A receiver may be tuned to demodulate one channel out of many channels which make up a radio frequency (RF) signal band. A channel selection process in, for example, a receiver, may typically be accomplished by using one or more mixing operations and filters. Because it may be difficult to design a highly selective channel filter at an RF carrier frequency, the mixing operations may typically be preceded by a less selective band-select filter with a wide passband that encompasses the entire signal band. After demodulation with a mixer, a low-pass channel-select antialiasing filter and an analog-to-digital converter (ADC) may digitize the channel signal. The components of the receiver before the mixer may be referred to as “RF front-end” components and the components after the mixer may be referred to as “baseband” components of the receiver.
Because real-life components of RF receivers may not be perfectly linear, one or more components in the signal chain of a receiver may add some nonlinear distortion. In other words, a component may artificially add frequencies to an output signal of that component. The artificially added frequencies did not originally exist at the component's input signal. For example, if a component with 2nd-order distortion has a pair of tones at its input with frequencies f1 and f2, then the signal at the component's output may exhibit not only the original tones at f1 and f2, but also intermodulation products which are created at frequencies which are combinations of the original input frequencies (e.g., 0, 2*f1, 2*f2, f1+f2, and f131 f2). It is important to recognize that intermodulation products may fall at frequencies different than the original tones which created them.

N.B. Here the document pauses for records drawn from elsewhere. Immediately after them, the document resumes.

Section remove.
Context G L st st' (n : Z * nat * Z) (p : Z).
Context (T : tree G L st) (Hn : G !! n = Some p) (Hwf : pg_wf (vm_fr st'))
  (Hr : ∀ q, q mod 4096 = 0 → q ≠ p → refs st' q = refs st q)
  (Hchild : ∀ c l k q, G !! (c, l, k) = Some q → (l < 4)%nat → (c, Datatypes.S l, k / 512) ≠ n)
  (Hleaf : ∀ c v e, L !! (c, v) = Some e → (c, 1%nat, v / 512) ≠ n)
  (Hdown : ∀ c l k t i, G !! (c, Datatypes.S l, k) = Some t → (1 ≤ l)%nat → 0 ≤ i < 512 → (k * 512 + i) * 512 ^ Z.of_nat l < 2 ^ 35 →
     if decide ((c, l, k * 512 + i) = n) then pte_has (pt_get t i st') PTE_PRESENT = false else pt_get t i st' = pt_get t i st)
  (Hlast : ∀ c k t i, G !! (c, 1%nat, k) = Some t → t ≠ p → 0 ≤ i < 512 → pt_get t i st' = pt_get t i st).

Lemma tree_remove : tree (delete n G) L st'.
Proof.
  assert (Hne : ∀ n' q, delete n G !! n' = Some q → G !! n' = Some q ∧ q ≠ p).
  { intros n' q [Hnn H]%lookup_delete_Some. split; [done|]. intros ->. apply Hnn. by apply (tr_inj _ _ _ T _ _ p). }
  split; [done|..].
  - intros n' q [H Hq]%Hne. destruct (tr_page _ _ _ T _ _ H) as [Hp H1]. split; [done|]. rewrite Hr; [done|apply Hp|done].
  - intros n1 n2 q [H1 _]%Hne [H2 _]%Hne. by apply (tr_inj _ _ _ T _ _ q).
  - intros c l k q [H _]%Hne. destruct (tr_node _ _ _ T _ _ _ _ H) as (? & ? & ? & ? & Hup). split_and!; [lia|lia|done|done|done|].
    intros Hl. rewrite lookup_delete_ne; [by apply Hup|]. apply not_eq_sym. by apply (Hchild c l k q).
  - intros c l k q i [H Hq]%Hne Hl Hi Hb. pose proof (Hdown c l k q i H Hl Hi Hb) as Hd. pose proof (tr_down _ _ _ T _ _ _ _ _ H Hl Hi Hb) as Ho.
    case_decide as E; [by rewrite E, lookup_delete_eq|]. rewrite lookup_delete_ne by congruence. by rewrite Hd.
  - intros c k q i [H Hq]%Hne Hi. rewrite (Hlast _ _ _ _ H Hq Hi). by apply (tr_leaf _ _ _ T).
  - intros c v e H. destruct (tr_map _ _ _ T _ _ _ H) as (Hv & [q Hq] & Hp & Hpr & Hu & Hm & Hng).
    refine (conj Hv (conj _ (conj Hp (conj Hpr (conj Hu (conj _ _)))))).
    + rewrite lookup_delete_ne by (apply not_eq_sym; by apply (Hleaf c v e)). by eexists.
    + rewrite Hr; [done|apply Hp|]. intros E. apply (Hng n). by rewrite E.
    + intros n' [_ E]%lookup_delete_Some. by apply (Hng n').
Qed.
End remove.

(** ** The loops *)

Section drop.
Context G0 L0 st0 (c : Z).
Context (T0 : tree G0 L0 st0) (Hc : G0 !! (c, 4%nat, 0) = Some c).

(** The tables below the bounds [w] are gone. *)
Definition gone (w : nat → Z) (l : nat) (k : Z) : Prop := (1 ≤ l ≤ 3)%nat ∧ (k + 1) * 512 ^ Z.of_nat l ≤ w l.

(** The pages below [wl] and the tables below [w] are gone. *)
Definition dropped (w : nat → Z) (wl : Z) st : Prop := ∃ G L,
  tree G L st ∧
  (∀ l k, gone w l k → G !! (c, l, k) = None) ∧ (∀ n, (∀ l k, n = (c, l, k) → ¬ gone w l k) → G !! n = G0 !! n) ∧
  (∀ u, u < wl → L !! (c, u) = None) ∧ (∀ kv, (∀ u, kv = (c, u) → wl ≤ u) → L !! kv = L0 !! kv) ∧
  (∀ kv e, L !! kv = Some e → page_data st (pte_addr e) = page_data st0 (pte_addr e)).

Lemma dropped_ext w wl w' wl' st :
  dropped w wl st → (∀ l k q, G0 !! (c, l, k) = Some q → gone w l k ↔ gone w' l k) →
  (∀ u e, L0 !! (c, u) = Some e → u < wl ↔ u < wl') → dropped w' wl' st.
Proof.
  intros (G & L & T & Hg & Hk & Hl & Hm & Hd) Hgone Hleaf. exists G, L.
  assert (Hsub : ∀ n q, G !! n = Some q → G0 !! n = Some q ∧ ∀ l k, n = (c, l, k) → ¬ gone w l k).
  { intros [[x l] k] q H. destruct (decide (x = c)) as [->|]; [|rewrite Hk in H by congruence; split; [done|congruence]].
    assert (¬ gone w l k) as Hng by (intros Hgo; by rewrite Hg in H). rewrite Hk in H by (intros ? ? [= <- <-]; done).
    split; [done|]. intros ? ? [= <- <-]. done. }
  split_and!; [done|..].
  - intros l k Hgo. destruct (G !! (c, l, k)) as [q|] eqn:E; [|done]. destruct (Hsub _ _ E) as [E0 Hng]. exfalso.
    apply (Hng l k eq_refl). by apply (Hgone l k q E0).
  - intros n Hn. destruct n as [[x l] k]. destruct (decide (x = c)) as [->|]; [|apply Hk; congruence].
    destruct (G0 !! (c, l, k)) as [q|] eqn:E.
    + rewrite Hk, E; [done|]. intros ? ? [= <- <-] Hgo. apply (Hn l k eq_refl). by apply (Hgone l k q E).
    + destruct (G !! (c, l, k)) as [q|] eqn:E'; [|done]. destruct (Hsub _ _ E') as [? _]. congruence.
  - intros u Hu. destruct (decide (u < wl)); [by apply Hl|]. rewrite Hm by (intros ? [= <-]; lia).
    destruct (L0 !! (c, u)) as [e|] eqn:E; [|done]. exfalso. apply (Hleaf u e E) in Hu. lia.
  - intros [x u] Hu. destruct (decide (x = c)) as [->|]; [|apply Hm; congruence]. specialize (Hu u eq_refl).
    destruct (decide (wl ≤ u)); [apply Hm; by intros ? [= <-]|]. rewrite Hl by lia.
    destruct (L0 !! (c, u)) as [e|] eqn:E; [|done]. exfalso. assert (u < wl) as H by lia. apply (Hleaf u e E) in H. lia.
  - done.
Qed.

Lemma swap_free_slot_vm slot st : vm_mem (swap_free_slot slot st) = vm_mem st ∧ vm_fr (swap_free_slot slot st) = vm_fr st.
Proof. unfold swap_free_slot. repeat case_match; done. Qed.

(** An entry that is not present is cleared. *)
Lemma tree_clear_absent G L st st1 v pt :
  tree G L st → 0 ≤ v < 2 ^ 35 → G !! (c, 1%nat, v / 512) = Some pt → L !! (c, v) = None → vm_mem st1 = vm_mem st → vm_fr st1 = vm_fr st →
  tree G L (pt_set pt (v mod 512) 0 st1) ∧
  ∀ f, page_ok f → (∀ n, G !! n ≠ Some f) → page_data (pt_set pt (v mod 512) 0 st1) f = page_data st f.
Proof.
  intros T Hv Hpt HL Hm Hf. destruct (path_div v Hv) as (_ & _ & _ & _ & _ & E0 & M0 & _). destruct (tr_page _ _ _ T _ _ Hpt) as [Hp _].
  assert (Hg : ∀ t j, pt_get t j st1 = pt_get t j st) by (intros; unfold pt_get; by rewrite Hm). split.
  - apply (tree_set_leaf G L L st _ c (v / 512) pt (v mod 512)); [done|done|done|done|..].
    + rewrite <- E0, HL, pt_get_set_eq; done.
    + intros n t j Ht Hj Hne. destruct (tr_page _ _ _ T _ _ Ht) as [Htp _]. rewrite pt_get_set_ne; [done|apply Hp|apply Htp|done|done|congruence].
    + change (pg_wf (vm_fr st1)). rewrite Hf. apply T.
    + intros n q _. unfold refs. change (vm_fr (pt_set _ _ _ st1)) with (vm_fr st1). by rewrite Hf.
    + intros [x u] e H. destruct (tr_map _ _ _ T _ _ _ H) as (_ & _ & _ & _ & _ & Hr & _). unfold refs in *.
      change (vm_fr (pt_set _ _ _ st1)) with (vm_fr st1). by rewrite Hf.
  - intros f Hfp Hnf. transitivity (page_data st1 f); [|unfold page_data; by rewrite Hm].
    apply page_data_set; [done|done|apply Hfp|]. intros ->. by apply (Hnf (c, 1%nat, v / 512)).
Qed.

(** A mapped page is freed and its entry cleared. *)
Lemma tree_drop_leaf G L st v pt e a :
  tree G L st → L !! (c, v) = Some e → G !! (c, 1%nat, v / 512) = Some pt → pg_wf a →
  (∀ q, q mod 4096 = 0 → pg_refs a q = if decide (q = pte_addr e) then refs st (pte_addr e) - 1 else refs st q) →
  let st' := pt_set pt (v mod 512) 0 (st <| vm_fr := a |>) in
  tree G (delete (c, v) L) st' ∧ ∀ f, page_ok f → (∀ n, G !! n ≠ Some f) → page_data st' f = page_data st f.
Proof.
  intros T HL Hpt Hw Hr st'. destruct (tr_map _ _ _ T _ _ _ HL) as (Hv & _ & Hpe & _ & _ & _ & Hn).
  destruct (path_div v Hv) as (_ & _ & _ & _ & _ & E0 & M0 & _). destruct (tr_page _ _ _ T _ _ Hpt) as [Hp _]. split.
  - apply (tree_set_leaf G L _ st _ c (v / 512) pt (v mod 512)); [done|done|done|..].
    + intros kv Hne. rewrite <- E0 in Hne. by rewrite lookup_delete_ne.
    + rewrite <- E0, lookup_delete_eq. unfold st'. by rewrite pt_get_set_eq.
    + intros n t j Ht Hj Hne. destruct (tr_page _ _ _ T _ _ Ht) as [Htp _]. unfold st'.
      rewrite pt_get_set_ne; [done|apply Hp|apply Htp|done|done|congruence].
    + done.
    + intros n q Hq. destruct (tr_page _ _ _ T _ _ Hq) as [Hqp _]. unfold refs at 1, st'. cbn [vm_fr pt_set field_upd].
      change (pg_refs a q = refs st q). rewrite Hr, decide_False; [done| |apply Hqp]. intros ->. by apply (Hn n).
    + intros [x u] e2 H. pose proof H as [_ H2]%lookup_delete_Some. destruct (tr_map _ _ _ T _ _ _ H2) as (_ & _ & Hp2 & _ & _ & Hm2 & _).
      change (Z.of_nat (maps (delete (c, v) L) (pte_addr e2)) ≤ pg_refs a (pte_addr e2)). rewrite Hr by apply Hp2.
      rewrite (maps_delete L (c, v) e (pte_addr e2) HL) in Hm2.
      destruct (decide (pte_addr e = pte_addr e2)) as [<-|], (decide (pte_addr e2 = pte_addr e)); (congruence || lia || by rewrite decide_True by done; lia).
  - intros f Hf Hnf. unfold st'. rewrite page_data_set; [done|done|done|apply Hf|]. intros ->. by apply (Hnf (c, 1%nat, v / 512)).
Qed.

Because intermodulation products may fall at frequencies different than the original tones which created them, nonlinear RF front-end components can create in-channel intermodulation products in response to out-of-channel signals. This type of distortion may detrimentally decrease the receiver's spurious-free dynamic range (SFDR) because there may be no inherent way to distinguish the intermodulation products from the desired signals. As a result, there may be a need to identify such intermodulation products and remove them to maintain RF signal integrity in receivers.